I guess there’s a saying out there that in every generation there’s at least 1 major technological advance which tosses an industry’s business model on its head. I think for the generation of people that grew up around the ascension of the Internet, that’s the qualifying technological advance. Last week I posted about the ridiculous nature of the recent MPAA’s “piracy” statistics. I’m guessing they released those stats as an ongoing attempt to sway public opinion and/or political support in their direction. The problem with their approach, besides the fact that their numbers are complete junk, is that they’re attacking their perceived problem from the wrong direction.
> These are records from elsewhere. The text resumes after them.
(** C17: a verified event with a handled type but no [data] makes
    [event.data.object] throw a [TypeError]: the server answers [500],
    and Stripe will retry the event, although dispatch is meant never to
    fail on a verified event. *)
Theorem webhook_handled_event_without_data_500 client req w fs tag :
  req_method req = POST -> req_path req = "/webhook" ->
  verified_event req w = Normal (JV (JSObject fs)) ->
  tag ∈ handled_event_types -> prop_value fs "type" = JV (JSString tag) -> obj_get fs "data" = None ->
  app_fetch (app_routes client) req w =
  (add_logs (webhook_prelude (w_env w) req ++
     [ConsoleError (LogErr "TypeError" "Cannot read properties of undefined (reading 'object')")]) w,
   Normal (c_text_status "Internal Server Error" 500)).
Proof.
  intros Hm Hp Hv Hin Ht Hd. fetch_route POST "/webhook" webhook_handler.
  erewrite run_try_thrown by (by apply (webhook_handler_no_data _ _ fs tag)). world_eq.
Qed.

Lemma webhook_handled_event_without_data_500_witness :
  app_fetch (app_routes demo_client)
    (signed_webhook_request test_secret (stringify (JSObject [("type", JSString "customer.subscription.updated")])) test_ts)
    (demo_world 1700000100000) =
  (add_logs (webhook_prelude demo_env
     (signed_webhook_request test_secret (stringify (JSObject [("type", JSString "customer.subscription.updated")])) test_ts) ++
     [ConsoleError (LogErr "TypeError" "Cannot read properties of undefined (reading 'object')")])
     (demo_world 1700000100000),
   Normal (c_text_status "Internal Server Error" 500)).
Proof.
  apply (webhook_handled_event_without_data_500 demo_client
    (signed_webhook_request test_secret (stringify (JSObject [("type", JSString "customer.subscription.updated")])) test_ts)
    (demo_world 1700000100000) [("type", JSString "customer.subscription.updated")] "customer.subscription.updated");
    [reflexivity|reflexivity|vm_compute; reflexivity| |reflexivity|reflexivity].
  apply list_elem_of_In. right. left. reflexivity.
Defined.

(** ** What every webhook request logs *)

(** C24: every [POST /webhook] request writes the webhook
    signing secret to the console in clear, before anything else. *)
Theorem webhook_logs_signing_secret client req w :
  req_method req = POST -> req_path req = "/webhook" ->
  exists es r,
    app_fetch (app_routes client) req w =
    (add_logs (ConsoleLog (LogStr ("secret: " +:+ env_str (w_env w) "STRIPE_WEBHOOK_SECRET")) :: es) w, r).
Proof.
  intros Hm Hp. fetch_route POST "/webhook" webhook_handler.
  destruct (webhook_handler_logs_prelude req w) as (es & [a|e] & H).
  - eexists _, (Normal a). rewrite (run_try_normal _ _ _ _ _ H). reflexivity.
  - rewrite (run_try_thrown _ _ _ _ _ H).
    destruct (oblivious_run (errorHandler e) (add_logs (webhook_prelude (w_env w) req ++ es) w)
      (oblivious_errorHandler e)) as (es' & o & He).
    rewrite He, add_logs_app. eexists _, o. rewrite <- app_assoc. reflexivity.
Qed.

Lemma webhook_logs_signing_secret_witness :
  exists es r,
    app_fetch (app_routes demo_client) (mkRequest POST "/webhook" ∅ "{}") (demo_world 0) =
    (add_logs (ConsoleLog (LogStr ("secret: " +:+ env_str demo_env "STRIPE_WEBHOOK_SECRET")) :: es)
       (demo_world 0), r).
Proof.
  apply (webhook_logs_signing_secret demo_client (mkRequest POST "/webhook" ∅ "{}") (demo_world 0));
    reflexivity.
Defined.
During the pre-internet days, a number of businesses in content industries (music and movies primarily) focused their efforts on being a gatekeeper, connecting buyers and sellers. The internet has allowed content creators a medium through which they can easily distribute their work at a cost well approaching zero, allowing many more creators and creative works to exist. The downside, for the creators and gatekeepers, is that once the creator has distributed the work just once, they lose all distributional control thereafter. People can make copies of the works and share them with anyone and everyone. The internet has turned traditional businesses built around certain types of scarcities on their collective heads, and many are struggling to adapt.

There are only a few ways you can try to adapt. You can try to fight the tide by using the courts to enforce your copyrights (exclusive right of distribution), lobby Congress to pass laws reinforcing your business model, or follow the tide and alter your business model to fit the new market landscape. The RIAA tried the first way. They launched a massive campaign and began suing individuals in court. While their methods were ethically and legally questionable, their intent was clear -- put the genie back in the bottle and stop people from sharing music. Eventually, they gave up on that approach, finally realizing what a waste of time and resources it really was. Most content industries have been lobbying Congress for decades, but they haven’t been very successful as of yet lobbying Congress to pass laws regarding file sharing. The third option holds the most promise for long-term success -- give people something they want, and they’ll be willing to pay for it.

Since pricing and value is somewhat a product of scarcity, continuing with a business model attempting to overcharge for an essentially unlimited product will inevitably leave you in the poor house. So what’s a struggling business to do? You determine what is scarce that people might be willing to pay for, deliver the maximum value for that scarcity, and charge accordingly. In movies, perhaps you show the movie and then have a Q&A session afterwards with a person from the film. That’s what Kevin Smith did with his movie Red State. If you’re in music, perhaps you release an album and allow the consumer to decide what to pay, or even go beyond that and give away the music for free, making your money touring. Radiohead and Prince followed that route and by all accounts were more successful than almost anyone expected.

The fact is file sharing isn’t going away, and the reality is businesses will have to compete with "free". Businesses can fight against it or adapt. It would seem those that adapt and find ways to offer the most value to their customers will achieve greater long-term success than those who fight against it.